→ **Records shown**
◇ ◇ ◇ ◇

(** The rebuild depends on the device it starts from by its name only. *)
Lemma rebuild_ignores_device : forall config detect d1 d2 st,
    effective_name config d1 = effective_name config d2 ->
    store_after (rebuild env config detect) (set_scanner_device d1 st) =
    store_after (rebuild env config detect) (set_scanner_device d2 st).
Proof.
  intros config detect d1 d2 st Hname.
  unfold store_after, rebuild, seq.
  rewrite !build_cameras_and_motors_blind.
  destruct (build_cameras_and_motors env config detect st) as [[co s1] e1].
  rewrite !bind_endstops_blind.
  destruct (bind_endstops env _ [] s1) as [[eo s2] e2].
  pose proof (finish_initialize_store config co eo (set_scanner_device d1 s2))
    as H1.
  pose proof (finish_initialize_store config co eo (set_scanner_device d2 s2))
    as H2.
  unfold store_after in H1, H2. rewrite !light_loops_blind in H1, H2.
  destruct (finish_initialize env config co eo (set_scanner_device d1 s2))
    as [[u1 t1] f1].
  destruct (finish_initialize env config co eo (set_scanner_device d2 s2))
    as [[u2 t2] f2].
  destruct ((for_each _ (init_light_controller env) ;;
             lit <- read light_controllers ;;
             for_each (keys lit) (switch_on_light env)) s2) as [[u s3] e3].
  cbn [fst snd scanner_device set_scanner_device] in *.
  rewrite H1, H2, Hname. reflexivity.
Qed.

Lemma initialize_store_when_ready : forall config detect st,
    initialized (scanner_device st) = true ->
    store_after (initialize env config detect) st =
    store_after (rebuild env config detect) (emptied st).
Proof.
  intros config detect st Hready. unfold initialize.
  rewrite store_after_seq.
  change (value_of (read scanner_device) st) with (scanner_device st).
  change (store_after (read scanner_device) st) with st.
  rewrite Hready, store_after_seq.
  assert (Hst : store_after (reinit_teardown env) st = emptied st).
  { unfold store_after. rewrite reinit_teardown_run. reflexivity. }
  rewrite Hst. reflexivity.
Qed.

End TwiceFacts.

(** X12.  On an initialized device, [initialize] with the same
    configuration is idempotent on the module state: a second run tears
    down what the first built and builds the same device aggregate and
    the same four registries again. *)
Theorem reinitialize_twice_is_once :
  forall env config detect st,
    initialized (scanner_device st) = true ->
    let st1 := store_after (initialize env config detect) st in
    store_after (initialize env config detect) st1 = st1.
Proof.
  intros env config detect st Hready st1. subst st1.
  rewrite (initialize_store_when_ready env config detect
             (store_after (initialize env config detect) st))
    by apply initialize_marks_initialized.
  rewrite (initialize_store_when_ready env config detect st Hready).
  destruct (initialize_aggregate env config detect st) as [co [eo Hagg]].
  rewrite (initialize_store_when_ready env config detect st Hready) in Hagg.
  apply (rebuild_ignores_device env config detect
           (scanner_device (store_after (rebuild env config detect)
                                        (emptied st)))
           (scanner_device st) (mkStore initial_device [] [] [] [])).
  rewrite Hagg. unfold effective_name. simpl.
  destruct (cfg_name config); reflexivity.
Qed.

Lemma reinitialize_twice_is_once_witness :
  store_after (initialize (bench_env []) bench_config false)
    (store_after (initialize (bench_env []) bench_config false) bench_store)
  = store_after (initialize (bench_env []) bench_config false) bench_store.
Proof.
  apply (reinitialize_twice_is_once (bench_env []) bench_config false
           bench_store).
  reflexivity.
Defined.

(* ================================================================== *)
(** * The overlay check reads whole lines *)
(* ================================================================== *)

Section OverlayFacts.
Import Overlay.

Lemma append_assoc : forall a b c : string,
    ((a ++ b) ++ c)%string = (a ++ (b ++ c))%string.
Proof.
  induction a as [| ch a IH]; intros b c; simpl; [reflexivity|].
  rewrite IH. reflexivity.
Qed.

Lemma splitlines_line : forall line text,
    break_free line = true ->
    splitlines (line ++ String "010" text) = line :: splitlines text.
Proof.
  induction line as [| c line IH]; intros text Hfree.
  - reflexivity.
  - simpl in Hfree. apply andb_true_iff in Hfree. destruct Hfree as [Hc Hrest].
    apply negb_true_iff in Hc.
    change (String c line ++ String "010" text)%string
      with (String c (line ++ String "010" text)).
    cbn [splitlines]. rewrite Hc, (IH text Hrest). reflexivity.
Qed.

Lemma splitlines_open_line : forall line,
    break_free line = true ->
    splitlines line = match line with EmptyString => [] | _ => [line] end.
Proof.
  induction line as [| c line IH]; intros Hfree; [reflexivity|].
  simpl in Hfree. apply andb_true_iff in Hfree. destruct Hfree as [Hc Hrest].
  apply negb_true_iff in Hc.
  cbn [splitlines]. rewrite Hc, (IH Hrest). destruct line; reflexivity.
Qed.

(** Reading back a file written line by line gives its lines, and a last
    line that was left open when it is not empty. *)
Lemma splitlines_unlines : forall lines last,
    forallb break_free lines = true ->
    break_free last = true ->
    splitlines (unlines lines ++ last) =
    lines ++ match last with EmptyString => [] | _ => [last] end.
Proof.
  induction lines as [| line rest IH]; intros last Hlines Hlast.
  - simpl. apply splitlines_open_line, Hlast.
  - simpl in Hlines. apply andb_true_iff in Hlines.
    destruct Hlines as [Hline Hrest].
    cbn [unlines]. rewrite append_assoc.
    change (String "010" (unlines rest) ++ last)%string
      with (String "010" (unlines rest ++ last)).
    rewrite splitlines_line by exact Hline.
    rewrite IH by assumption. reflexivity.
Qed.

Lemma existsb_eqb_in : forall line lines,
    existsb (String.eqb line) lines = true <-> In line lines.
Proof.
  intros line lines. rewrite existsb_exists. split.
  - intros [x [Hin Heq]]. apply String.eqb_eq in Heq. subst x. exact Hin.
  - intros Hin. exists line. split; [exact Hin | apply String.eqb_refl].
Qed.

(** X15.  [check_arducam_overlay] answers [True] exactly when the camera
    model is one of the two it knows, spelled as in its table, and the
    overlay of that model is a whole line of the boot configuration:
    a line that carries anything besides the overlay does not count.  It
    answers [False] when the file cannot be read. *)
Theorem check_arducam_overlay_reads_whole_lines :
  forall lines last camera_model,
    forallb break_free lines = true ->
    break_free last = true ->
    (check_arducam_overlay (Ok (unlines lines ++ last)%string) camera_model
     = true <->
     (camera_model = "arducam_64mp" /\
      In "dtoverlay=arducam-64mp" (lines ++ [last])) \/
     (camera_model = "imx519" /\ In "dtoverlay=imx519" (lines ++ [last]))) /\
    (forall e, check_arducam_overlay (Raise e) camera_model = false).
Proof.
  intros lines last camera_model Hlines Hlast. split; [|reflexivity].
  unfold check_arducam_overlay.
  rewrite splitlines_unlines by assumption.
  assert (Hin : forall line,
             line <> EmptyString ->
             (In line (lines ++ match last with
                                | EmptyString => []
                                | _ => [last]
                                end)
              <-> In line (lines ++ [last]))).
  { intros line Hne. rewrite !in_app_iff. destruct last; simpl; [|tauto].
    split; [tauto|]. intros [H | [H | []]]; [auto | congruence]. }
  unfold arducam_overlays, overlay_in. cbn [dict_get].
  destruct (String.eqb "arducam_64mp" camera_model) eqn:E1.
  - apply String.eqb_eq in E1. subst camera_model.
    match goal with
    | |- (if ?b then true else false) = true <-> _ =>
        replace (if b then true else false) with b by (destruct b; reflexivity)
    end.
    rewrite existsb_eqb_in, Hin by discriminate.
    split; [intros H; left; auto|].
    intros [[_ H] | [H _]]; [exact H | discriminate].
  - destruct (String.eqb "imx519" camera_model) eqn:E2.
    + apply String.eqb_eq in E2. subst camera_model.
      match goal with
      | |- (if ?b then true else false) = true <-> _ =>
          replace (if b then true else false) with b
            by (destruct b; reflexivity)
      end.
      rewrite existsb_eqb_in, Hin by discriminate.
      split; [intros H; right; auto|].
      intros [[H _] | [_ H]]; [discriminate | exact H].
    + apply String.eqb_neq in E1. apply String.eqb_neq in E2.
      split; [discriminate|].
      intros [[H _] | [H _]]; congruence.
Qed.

◇ ◇ ◇ ◇

→ **What to work on**
Take from the material above the lines running from the one with "store_after (rebuild env config detect) (set_scanner_device d1" through the one with "destruct (build_cameras_and_motors env", and repeat them exactly, with nothing else.

→ **Solution**
    store_after (rebuild env config detect) (set_scanner_device d1 st) =
    store_after (rebuild env config detect) (set_scanner_device d2 st).
Proof.
  intros config detect d1 d2 st Hname.
  unfold store_after, rebuild, seq.
  rewrite !build_cameras_and_motors_blind.
  destruct (build_cameras_and_motors env config detect st) as [[co s1] e1].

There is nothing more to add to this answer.